## INSTRUCTIONS TO FOLLOW
Stop at the line containing "change (N.eqb LF CR)": every line of the listing from the first up to that one must be set down exactly.

=== Section Start ===

(** Every step of the loop goes on with the text after one or two code
    units, with the records the separator may have completed, a record
    that is empty, the same, or longer by the trimmed field, and the quote
    flag kept or flipped. *)
Lemma scan_cons c rest records currentRecord field inQuotes :
  ∃ rest' records' currentRecord' field' inQuotes',
    scan (c :: rest) records currentRecord field inQuotes
    = scan rest' records' currentRecord' field' inQuotes'
    ∧ (rest' = rest ∨ ∃ next, rest = next :: rest')
    ∧ (records' = records ∨ records' = recordsAt records currentRecord field)
    ∧ (currentRecord' = currentRecord ∨ currentRecord' = []
       ∨ currentRecord' = currentRecord ++ [trim field]).
Proof.
  cbn [scan]. fold (recordsAt records currentRecord field).
  destruct (N.eqb c QUOTE).
  { destruct rest as [|next rest]; [scan_goes_on|].
    destruct (inQuotes && N.eqb next QUOTE); scan_goes_on. }
  destruct (negb inQuotes && N.eqb c COMMA); [scan_goes_on|].
  destruct (negb inQuotes && (N.eqb c LF || N.eqb c CR)); [|scan_goes_on].
  unfold recordsAt.
  destruct (recordPending currentRecord field);
    (destruct rest as [|next rest]; [scan_goes_on|]);
    destruct (N.eqb c CR && N.eqb next LF); scan_goes_on.
Qed.

Lemma scan_line_feed rest records currentRecord field :
  scan (LF :: rest) records currentRecord field false
  = if recordPending currentRecord field
    then scan rest (pushRecord records currentRecord field) [] [] false
    else scan rest records currentRecord field false.
Proof.
  cbn [scan]. change (N.eqb LF QUOTE) with false.
  change (N.eqb LF COMMA) with false. change (N.eqb LF LF) with true.
  change (N.eqb LF CR) with false. cbn [negb andb orb].
  by destruct rest, (recordPending currentRecord field).
Qed.

End ScanSteps.

(** From here on the scan is unfolded through these equations only. *)
Arguments scan : simpl never.
(** X3: on a layout of at least three lanes whose centres lie in
    [[lo, hi]], a car constructed in a valid lane keeps a numeric [x]
    (never [NaN]) between [lo] and [hi] through every sequence of
    [update], [scroll] and regulator passes with non-negative time steps. *)
Theorem car_stays_on_road (centers : list Q) (lo hi : Q) (id : nat)
    (lane0 : Z) (y0 : Q) (d : CtorDraws) (ops : list Op) :
  (3 <= length centers)%nat ->
  Forall (fun c => lo <= c /\ c <= hi) centers ->
  lane_in_range lane0 ->
  Forall op_draws_ok ops ->
  Forall op_time_ok ops ->
  exists cx,
    x (run (newAICar id lane0 y0 centers d) ops) = Some cx /\
    lo <= cx /\ cx <= hi.
Proof.
  intros Hlen Hall Hl Hd Ht.
  destruct (run_road centers lo hi Hlen Hall ops
              (newAICar id lane0 y0 centers d) Hd Ht
              (newAICar_road centers lo hi Hlen Hall id lane0 y0 d Hl))
    as (_ & _ & _ & Hx).
  exact Hx.
Qed.

Lemma car_stays_on_road_witness :
  exists cx,
    x (run (newAICar 1 2 600 LANE_CENTERS (mkCtorDraws 0 (10 # 11) (1 # 2)))
           [OpUpdate (1 # 60) 300 (player_at 600 0) [] []
                     (mkRespawnDraws (1 # 2) (9 # 10));
            OpScroll 5]) = Some cx /\
    80 <= cx /\ cx <= 400.
Proof.
  apply (car_stays_on_road LANE_CENTERS 80 400 1 2 600
           (mkCtorDraws 0 (10 # 11) (1 # 2))
           [OpUpdate (1 # 60) 300 (player_at 600 0) [] []
                     (mkRespawnDraws (1 # 2) (9 # 10));
            OpScroll 5]).
  - simpl. lia.
  - repeat constructor; discriminate.
  - split; discriminate.
  - repeat constructor; discriminate.
  - repeat constructor; discriminate.
Defined.

(** ** Longitudinal motion *)

Lemma applyMovement_y (a : AICar) (dt gameSpeed : Q) :
  rubberBandMult (applyMovement a dt gameSpeed) = rubberBandMult a /\
  y (applyMovement a dt gameSpeed)
    = y a + gameSpeed *
            (match state a with
             | ACCELERATE => rubberBandMult a * 1.18
             | BLOCK => rubberBandMult a * 1.05
             | _ => rubberBandMult a
             end - 1.0) * dt.
Proof.
  unfold applyMovement. cbv zeta.
  cbn [set_y laneCenters targetLane x LATERAL_SPEED].
  destruct (laneCenter (laneCenters a) (targetLane a));
    [destruct (x a); [destruct (Qle_bool _ _)|]|];
    (split; [reflexivity|]); destruct (state a); reflexivity.
Qed.

Lemma updateRubberBand_mult (a : AICar) player gameSpeed d :
  (220 < y a - Player.y player ->
   rubberBandMult (updateRubberBand a player gameSpeed d) = 0.82) /\
  (y a - Player.y player <= 220 ->
   rubberBandMult (updateRubberBand a player gameSpeed d) = 1.0).
Proof.
  unfold updateRubberBand.
  destruct (Qltb 220 (y a - Player.y player)) eqn:Hfar.
  - apply Qltb_true in Hfar. split; [reflexivity | intro; exfalso; lra].
  - apply Qltb_false in Hfar. split; [intro; exfalso; lra|].
    intros _. destruct (Qltb _ (-80)); reflexivity.
Qed.

(** The regulator pass inside [update] when no respawn is due. *)
Lemma updateRegulate_calm (a : AICar) dt gameSpeed player d :
  -80 <= y a - Player.y player ->
  y (updateRegulate a dt gameSpeed player d) = y a /\
  x (updateRegulate a dt gameSpeed player d) = x a /\
  lane (updateRegulate a dt gameSpeed player d) = lane a /\
  targetLane (updateRegulate a dt gameSpeed player d) = targetLane a /\
  state (updateRegulate a dt gameSpeed player d) = state a /\
  stateTimer (updateRegulate a dt gameSpeed player d) = stateTimer a - dt /\
  blockTimer (updateRegulate a dt gameSpeed player d) = blockTimer a /\
  playerBehind (updateRegulate a dt gameSpeed player d) = playerBehind a.
Proof.
  intro Hcalm. apply Qltb_false in Hcalm.
  unfold updateRegulate, updateRubberBand. cbv zeta.
  destruct (Qltb 0 (laneChangeCooldown _));
    cbn [y set_laneChangeCooldown set_stateTimer set_reactionTime
         set_LANE_CHANGE_COOLDOWN set_lookAhead];
    rewrite Hcalm; destruct (Qltb 220 _); repeat split.
Qed.

(** X4: one [update] moves the car, relative to the player, by at most
    18% of the distance the road scrolls (game speed and time step not
    negative), measured from where the regulator left it; and the
    regulator itself leaves [y] alone unless the car is more than 80 units
    on the negative side of the player. *)
Theorem relative_speed_bound (a : AICar) (dt gameSpeed : Q)
    (player : Player.t) (obstacles : list Obstacle.t) (peers : list AICar)
    (d : RespawnDraws) :
  0 <= gameSpeed -> 0 <= dt ->
  Qabs (y (update a dt gameSpeed player obstacles peers d)
        - y (updateRegulate a dt gameSpeed player d))
    <= 0.18 * (gameSpeed * dt) /\
  (-80 <= y a - Player.y player ->
   y (updateRegulate a dt gameSpeed player d) = y a).
Proof.
  intros Hg Ht.
  split; [|intro Hcalm; apply updateRegulate_calm, Hcalm].
  unfold update. cbv zeta.
  set (a1 := updateRegulate a dt gameSpeed player d).
  destruct (updateThink_geometry a1 dt player obstacles peers)
    as (_ & _ & _ & _ & Hy & Hm & _).
  destruct (applyMovement_y (updateThink a1 dt player obstacles peers)
              dt gameSpeed) as (_ & Hy').
  rewrite Hy', Hy, Hm.
  assert (Hmult : rubberBandMult a1 = 0.82 \/ rubberBandMult a1 = 1.0).
  { unfold a1, updateRegulate. cbv zeta.
    match goal with
    | |- context [updateRubberBand ?b player gameSpeed d] =>
        destruct (updateRubberBand_mult b player gameSpeed d) as [Hfar Hnear];
        destruct (Qlt_le_dec 220 (y b - Player.y player)) as [H | H]
    end; [left; now apply Hfar | right; now apply Hnear]. }
  assert (Hp : 0 <= gameSpeed * dt) by (apply Qmult_le_0_compat; assumption).
  apply Qabs_Qle_condition.
  destruct Hmult as [-> | ->];
    destruct (state (updateThink a1 dt player obstacles peers)); split; lra.
Qed.

Lemma relative_speed_bound_witness :
  Qabs (y (update (car_with 1 1 540 (1 # 2)) (1 # 60) 300 (player_at 600 1)
             [] [] (mkRespawnDraws 0 0))
        - y (updateRegulate (car_with 1 1 540 (1 # 2)) (1 # 60) 300
               (player_at 600 1) (mkRespawnDraws 0 0)))
    <= 0.18 * (300 * (1 # 60)).
Proof.
  apply (relative_speed_bound (car_with 1 1 540 (1 # 2)) (1 # 60) 300
           (player_at 600 1) [] [] (mkRespawnDraws 0 0));
    discriminate.
Defined.

(** ** The think cycle, rule by rule *)

(** When no rule fires the think cycle is its default tail. *)
Lemma think_default_path (a : AICar) player obstacles peers :
  scanObstacle a obstacles = false \/ state a = DODGE ->
  -40 <= y a - Player.y player ->
  140 <= Qabs (y a - Player.y player) \/ aggression a <= 0.65 ->
  think a player obstacles peers
    = thinkDefault (set_reactionTimer a (reactionTime a)).
Proof.
  intros Hhaz Hdelta Hquiet.
  assert (Hgate : scanObstacle a obstacles
                  && negb (State_eqb (state a) DODGE) = false).
  { destruct Hhaz as [-> | ->]; [reflexivity | apply andb_false_r]. }
  apply Qltb_false in Hdelta.
  unfold think. cbv zeta.
  change (scanObstacle (set_reactionTimer a (reactionTime a)) obstacles)
    with (scanObstacle a obstacles).
  cbn [state y aggression blockTimer set_reactionTimer].
  rewrite Hgate, Hdelta.
  destruct Hquiet as [Hfar | Hmild].
  - apply Qltb_false in Hfar. now rewrite Hfar.
  - assert (H1 : Qltb 0.82 (aggression a) = false)
      by (apply Qltb_false; lra).
    assert (H2 : Qltb 0.65 (aggression a) = false)
      by (apply Qltb_false; lra).
    rewrite H1, H2. simpl andb. cbv iota.
    now destruct (Qltb (Qabs _) 140).
Qed.

Lemma thinkDefault_state (a : AICar) :
  (stateTimer a <= 0 -> state (thinkDefault a) = CRUISE) /\
  (0 < stateTimer a -> state (thinkDefault a) = state a) /\
  targetLane (thinkDefault a) = targetLane a.
Proof.
  unfold thinkDefault. cbv zeta.
  destruct (Qltb 0 (blockTimer a));
    cbn [stateTimer set_blockTimer];
    destruct (Qle_bool (stateTimer a) 0) eqn:E.
  all: repeat split; try reflexivity.
  all: try (intro H; apply Qle_bool_iff in E; exfalso; lra).
  all: intro H; apply Qle_bool_iff in H; congruence.
Qed.

(** X5: state expiry.  An [update] whose think cycle runs (reaction timer
    not positive) and in which no rule fires (the car is in DODGE or there
    is no obstacle, it is not more than 40 behind, and it is either 140 or
    more away from the player or has aggression at most 0.65) turns a
    state whose timer runs out within this time step back into CRUISE and
    keeps the target lane. *)
Theorem state_expires_to_cruise (a : AICar) (dt gameSpeed : Q)
    (player : Player.t) (obstacles : list Obstacle.t) (peers : list AICar)
    (d : RespawnDraws) :
  reactionTimer a <= 0 ->
  stateTimer a <= dt ->
  state a = DODGE \/ obstacles = [] ->
  -40 <= y a - Player.y player ->
  140 <= Qabs (y a - Player.y player) \/ aggression a <= 0.65 ->
  state (update a dt gameSpeed player obstacles peers d) = CRUISE /\
  targetLane (update a dt gameSpeed player obstacles peers d) = targetLane a.
Proof.
  intros Hrt Hst Hhaz Hdelta Hquiet.
  assert (Hcalm : -80 <= y a - Player.y player) by lra.
  destruct (updateRegulate_calm a dt gameSpeed player d Hcalm)
    as (Hy & _ & _ & Htl & Hs & Hti & _).
  destruct (updateRegulate_geometry a dt gameSpeed player d)
    as (_ & _ & _ & Hrti).
  destruct (updateRegulate_scaling a dt gameSpeed player d) as (Hagg & _).
  unfold update. cbv zeta.
  set (a1 := updateRegulate a dt gameSpeed player d) in *.
  destruct (applyMovement_geometry
              (updateThink a1 dt player obstacles peers) dt gameSpeed)
    as (_ & _ & _ & Hs' & _).
  destruct (applyMovement_frame
              (updateThink a1 dt player obstacles peers) dt gameSpeed)
    as (_ & _ & Htl' & _).
  rewrite Hs', Htl'.
  unfold updateThink.
  assert (Hgo : Qltb 0 (reactionTimer a1) = false)
    by (apply Qltb_false; now rewrite Hrti).
  rewrite Hgo.
  rewrite think_default_path.
  - destruct (thinkDefault_state (set_reactionTimer a1 (reactionTime a1)))
      as (Hexp & _ & Hkeep).
    rewrite Hkeep. cbn [targetLane set_reactionTimer].
    split; [|exact Htl].
    apply Hexp. cbn [stateTimer set_reactionTimer]. rewrite Hti. lra.
  - destruct Hhaz as [Hd | ->]; [right; now rewrite Hs | left; reflexivity].
  - now rewrite Hy.
  - rewrite Hy, Hagg. exact Hquiet.
Qed.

=== Section End ===

## TASK RESULT
(** Every step of the loop goes on with the text after one or two code
    units, with the records the separator may have completed, a record
    that is empty, the same, or longer by the trimmed field, and the quote
    flag kept or flipped. *)
Lemma scan_cons c rest records currentRecord field inQuotes :
  ∃ rest' records' currentRecord' field' inQuotes',
    scan (c :: rest) records currentRecord field inQuotes
    = scan rest' records' currentRecord' field' inQuotes'
    ∧ (rest' = rest ∨ ∃ next, rest = next :: rest')
    ∧ (records' = records ∨ records' = recordsAt records currentRecord field)
    ∧ (currentRecord' = currentRecord ∨ currentRecord' = []
       ∨ currentRecord' = currentRecord ++ [trim field]).
Proof.
  cbn [scan]. fold (recordsAt records currentRecord field).
  destruct (N.eqb c QUOTE).
  { destruct rest as [|next rest]; [scan_goes_on|].
    destruct (inQuotes && N.eqb next QUOTE); scan_goes_on. }
  destruct (negb inQuotes && N.eqb c COMMA); [scan_goes_on|].
  destruct (negb inQuotes && (N.eqb c LF || N.eqb c CR)); [|scan_goes_on].
  unfold recordsAt.
  destruct (recordPending currentRecord field);
    (destruct rest as [|next rest]; [scan_goes_on|]);
    destruct (N.eqb c CR && N.eqb next LF); scan_goes_on.
Qed.

Lemma scan_line_feed rest records currentRecord field :
  scan (LF :: rest) records currentRecord field false
  = if recordPending currentRecord field
    then scan rest (pushRecord records currentRecord field) [] [] false
    else scan rest records currentRecord field false.
Proof.
  cbn [scan]. change (N.eqb LF QUOTE) with false.
  change (N.eqb LF COMMA) with false. change (N.eqb LF LF) with true.
  change (N.eqb LF CR) with false. cbn [negb andb orb].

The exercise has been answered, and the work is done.